The war between Google and Amazon is escalating.

A new report from Bloomberg says that Google is planning to launch a revamped website for its store in February, which will better promote its hardware lineup and its Google Assistant software.

The Assistant is Google’s digital helper, which is at the heart of all of its products. That seems to be more important to Google than its Google Home speakers, whose hardware is essentially just a case wrapping the assisting technology.

Google reportedly wants its hardware lineup to have a recognisable, Apple-esque look, which is why the website will use the Assistant to unify its ecosystem of products.
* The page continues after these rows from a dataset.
Lemma execute_remove_token options app :
  App.execute (Action.mk "remove_token" options) app =
    match App.board app with
    | None => (Raise (AttributeError "board"), app)
    | Some b =>
        match options !! "x", options !! "y" with
        | Some x, Some y =>
            (Ok (RVal VNone),
             App.mk (Some (Board.set_positions
               (delete (x, y) (Board.positions b)) b)))
        | Some _, None => (Raise (KeyError (KStr "y")), app)
        | None, _ => (Raise (KeyError (KStr "x")), app)
        end
    end.
Proof.
  unfold App.execute; cbn [Action.name Action.payload].
  rewrite commands_remove_token.
  unfold App.remove_token, App.get_board, App.option_, App.on_board,
    getitem, bind, get_self.
  destruct app as [[b|]]; [|done]. cbn [App.board].
  destruct (options !! "x") as [x|]; [|done].
  destruct (options !! "y") as [y|]; [|done].
  unfold ret, raise. by rewrite remove_token_eq.
Qed.

Lemma execute_unknown action app :
  Action.name action ∉ routing_names →
  App.execute action app = (Ok (RVal VNone), app).
Proof.
  intros Hname%commands_lookup_None. unfold App.execute. by rewrite Hname.
Qed.
(** * Kaspi statement parser: a shallow embedding of [kaspi_parser.py]

    The development follows the pipeline of the script:
    [parse_amount] (regular expression, currency check, [float]),
    [get_transactions] (row builder that skips failing rows),
    [get_transaction_tables] (header search over the pages),
    [parse_statement] (aggregation under a catch-all handler) and
    [export_to_csv] (field mapping with [round]).

    Python values are modelled as follows.
    - A [str] is the list of its Unicode code points.
    - A [float] is an IEEE 754 binary64 value ([spec_float] with
      precision 53 and maximal exponent 1024, round to nearest even).
    - An exception is a value of [exc]; a call that may raise returns
      [res].
    - A generator is the finite trace of what it does ([Log], [Yield])
      together with the way it stops. *)

From Stdlib Require Import List ZArith NArith PArith Bool Lia String Ascii.
From Stdlib Require Import Floats.SpecFloat Sorting.Permutation.
From Stdlib Require Decimal DecimalN.
Import ListNotations.

Local Open Scope N_scope.

(** ** Text *)

Definition codepoint := N.
Definition str := list codepoint.
(** * NDI marker pipeline: identity tracking and resampling

    A shallow embedding of [label_markers] and [interpolate_data] from
    [NDI_data_process.py], with the constants of [config.py].

    Numbers.  The script computes on float64 values read from a CSV file.
    Here every coordinate and every timestamp is an exact rational ([Q]):
    every finite float is one, and the arithmetic below is the exact
    arithmetic the floating-point operations approximate.  Rounding, NaN
    and infinities are outside the model.

    Frames.  A pandas DataFrame is a rectangular table; it is kept row-major
    as a list of rows, together with its number of columns (a frame without
    rows still has columns).  Column [x1] is position 0, [y1] position 1 and
    so on, which is the layout [clean_csv] writes. *)

From Stdlib Require Import QArith Qround ZArith Lia Reals Qreals Lra.
From stdpp Require Import base option list strings pretty.

Local Open Scope nat_scope.

(** ** Outcomes of a run *)

(** The ways one of the two stages ends without writing its output file:
    the two silent [return]s of [label_markers] (each after a printed
    warning), its [RuntimeError], and the exceptions numpy, pandas and scipy
    raise on the paths modelled here. *)
Inductive exit : Type :=
  | NotEnoughColumns (got : nat)
  | InitialMarkerCount (found : nat)
  | MarkerLostTrack (idx : nat)
  | IndexError
  | KeyError
  | ValueError.

Inductive outcome (A : Type) : Type :=
  | Done (a : A)
  | Abort (e : exit).

Arguments Done {A} a.
Arguments Abort {A} e.

#[export] Instance outcome_ret : MRet outcome := fun A a => Done a.
#[export] Instance outcome_bind : MBind outcome := fun A B f o =>
  match o with
  | Done a => f a
  | Abort e => Abort e
  end.

(** [for idx in idxs: body], where the body may end the run. *)
Fixpoint for_each {S : Type} (body : nat -> S -> outcome S)
    (idxs : list nat) (st : S) : outcome S :=
  match idxs with
  | [] => Done st
  | idx :: rest =>
      match body idx st with
      | Done st' => for_each body rest st'
      | Abort e => Abort e
      end
  end.

(** ** Data *)

Definition point : Type := (Q * Q * Q)%type.
Abbreviation row := (list Q).

Record DataFrame : Type := mkDataFrame {
  columns : nat;
  data : list row
}.

(** Every row of a frame has one value per column. *)
Definition rectangular (df : DataFrame) : Prop :=
  Forall (fun r : row => length r = columns df) (data df).

Inductive marker_id : Type := marker1 | marker2.

Definition other (id : marker_id) : marker_id :=
  match id with marker1 => marker2 | marker2 => marker1 end.

(** The dictionary [prev_pos].  Both entries start as [(None, None, None)],
    written [None] here. *)
Record PrevPos : Type := mkPrevPos {
  prev1 : option point;
  prev2 : option point
}.

Definition prev_of (pp : PrevPos) (id : marker_id) : option point :=
  match id with marker1 => prev1 pp | marker2 => prev2 pp end.

(** [prev_pos.items()], in insertion order. *)
Definition items (pp : PrevPos) : list (marker_id * option point) :=
  [(marker1, prev1 pp); (marker2, prev2 pp)].

(** Column positions of the six labelled coordinates. *)
Definition x1 : nat := 0.
Definition y1 : nat := 1.
Definition z1 : nat := 2.
Definition x2 : nat := 3.
Definition y2 : nat := 4.
Definition z2 : nat := 5.

(** ** Numeric tests *)

Definition Qltb (a b : Q) : bool := negb (Qle_bool b a).
Definition Qis_zero (a : Q) : bool := Qeq_bool a 0.

(** [x == 0 and y == 0 and z == 0] *)
Definition is_sentinel (p : point) : bool :=
  let '(x, y, z) := p in Qis_zero x && Qis_zero y && Qis_zero z.

(** The square of [np.linalg.norm(marker_array - prev_marker_array)]. *)
Definition dist_sq (p q : point) : Q :=
  let '(px, py, pz) := p in
  let '(qx, qy, qz) := q in
  ((px - qx) * (px - qx) + (py - qy) * (py - qy) + (pz - qz) * (pz - qz))%Q.

(** [np.linalg.norm(marker_array - prev_marker_array)] as a real number.
    It is not computable and serves only to justify [within] below. *)
Definition norm (p q : point) : R := sqrt (Q2R (dist_sq p q)).

(** [dist < max_position_change].  A norm is never negative, so the test
    holds exactly when the bound is positive and the squares compare
    (lemma [within_norm]). *)
Definition within (max_position_change : Q) (p q : point) : bool :=
  Qltb 0 max_position_change
  && Qltb (dist_sq p q) (max_position_change * max_position_change).

(** ** label_markers *)

(** The points of a row: the complete [(x_i, y_i, z_i)] groups, for
    [i] in [range(1, len(row.index) // 3 + 1)]. *)
Fixpoint triples (r : row) : list point :=
  match r with
  | x :: y :: z :: rest => (x, y, z) :: triples rest
  | _ => []
  end.

(** The list [markers]: the points that are not all-zero. *)
Definition group_markers (r : row) : list point :=
  filter (fun p => is_sentinel p = false) (triples r).

Definition candidate : Type := (point * marker_id)%type.

(** The inner loop over [prev_pos.items()] for one point.  The third
    component of the recorded tuple (the distance) is never read again and
    is left out. *)
Definition match_marker (max_position_change : Q) (pp : PrevPos)
    (distances : list candidate) (marker : point) : list candidate :=
  fold_left
    (fun acc (entry : marker_id * option point) =>
       match entry.2 with
       | Some prev_marker =>
           if within max_position_change marker prev_marker
           then acc ++ [(marker, entry.1)]
           else acc
       | None => acc
       end)
    (items pp) distances.

(** The outer loop over [markers], starting from [distances = []]. *)
Definition collect (max_position_change : Q) (pp : PrevPos)
    (markers : list point) : list candidate :=
  fold_left (match_marker max_position_change pp) markers [].

(** [labelled.iloc[idx]] *)
Definition iloc (labelled : list row) (idx : nat) : outcome row :=
  match labelled !! idx with
  | Some r => Done r
  | None => Abort IndexError
  end.

(** [labelled.at[idx, col] = v] for a row and a column that exist. *)
Definition at_set (labelled : list row) (idx col : nat) (v : Q) : list row :=
  match labelled !! idx with
  | Some r => <[idx := <[col := v]> r]> labelled
  | None => labelled
  end.

(** [r[[cx, cy, cz]].values] *)
Definition values3 (r : row) (cx cy cz : nat) : outcome point :=
  match r !! cx, r !! cy, r !! cz with
  | Some x, Some y, Some z => Done (x, y, z)
  | _, _, _ => Abort KeyError
  end.

Record state : Type := mkState {
  labelled : list row;
  prev_pos : PrevPos
}.

(** Writing one identity's three coordinates into row [idx]. *)
Definition bind_marker (lab : list row) (idx : nat) (id : marker_id)
    (p : point) : list row :=
  let '(x, y, z) := p in
  match id with
  | marker1 => at_set (at_set (at_set lab idx x1 x) idx y1 y) idx z1 z
  | marker2 => at_set (at_set (at_set lab idx x2 x) idx y2 y) idx z2 z
  end.

(** The body of the loop [for idx in range(1, len(labelled))]. *)
Definition iteration (max_position_change : Q) (idx : nat) (st : state)
    : outcome state :=
  r ← iloc (labelled st) idx;
  let markers := group_markers r in
  if idx =? 1 then
    match markers with
    | [m0; m1] =>
        Done (mkState (labelled st) (mkPrevPos (Some m0) (Some m1)))
    | _ => Abort (InitialMarkerCount (length markers))
    end
  else
    let distances := collect max_position_change (prev_pos st) markers in
    match distances with
    | [(curr_pos, id); (second, _)] =>
        let lab := bind_marker (labelled st) idx id curr_pos in
        let lab := bind_marker lab idx (other id) second in
        r' ← iloc lab idx;
        p1 ← values3 r' x1 y1 z1;
        r'' ← iloc lab idx;
        p2 ← values3 r'' x2 y2 z2;
        Done (mkState lab (mkPrevPos (Some p1) (Some p2)))
    | _ => Abort (MarkerLostTrack idx)
    end.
Bloomberg’s sources claim that Google’s renewed emphasis on hardware – in this case with the redesigned store – is part of an ongoing effort to fend off Amazon as it’s the e-commerce colossus Google is apparently most afraid of.

Google’s Pixel phones may be getting rave reviews, even better than those of the iPhones and Galaxys of the smartphone realm, but that’s not where the war is at.

Smart speakers and IoT, digital assistant-enabled devices – where Amazon has a two-year lead – are more important.

“In the smart-speaker market specifically,” Bloomberg reports, “[market research firm] EMarketer estimates Echo will command a 68 per cent share this year, compared with 25 per cent for Google Home.”

Google isn’t really a hardware company. It doesn’t make devices to compete with other manufacturers and make money off hardware sales, but rather to expand the reach of its software offering and get people to use its products (namely the Assistant, and, as a direct consequence, Search) more.

Every query Amazon’s Alexa gets is one Google loses; and Amazon is playing the same game, using its own virtual butler to lure in as many Prime subscribers as it can. In this view, Alexa (the assistant) is more important than the Echo itself.

“A lot of our partners sell on Amazon,” Steve Rabuchin, Amazon’s Alexa vice president, told Bloomberg. “We’re happy if someone picks a Sonos one over one of our devices. They still sign in as an Amazon customer.”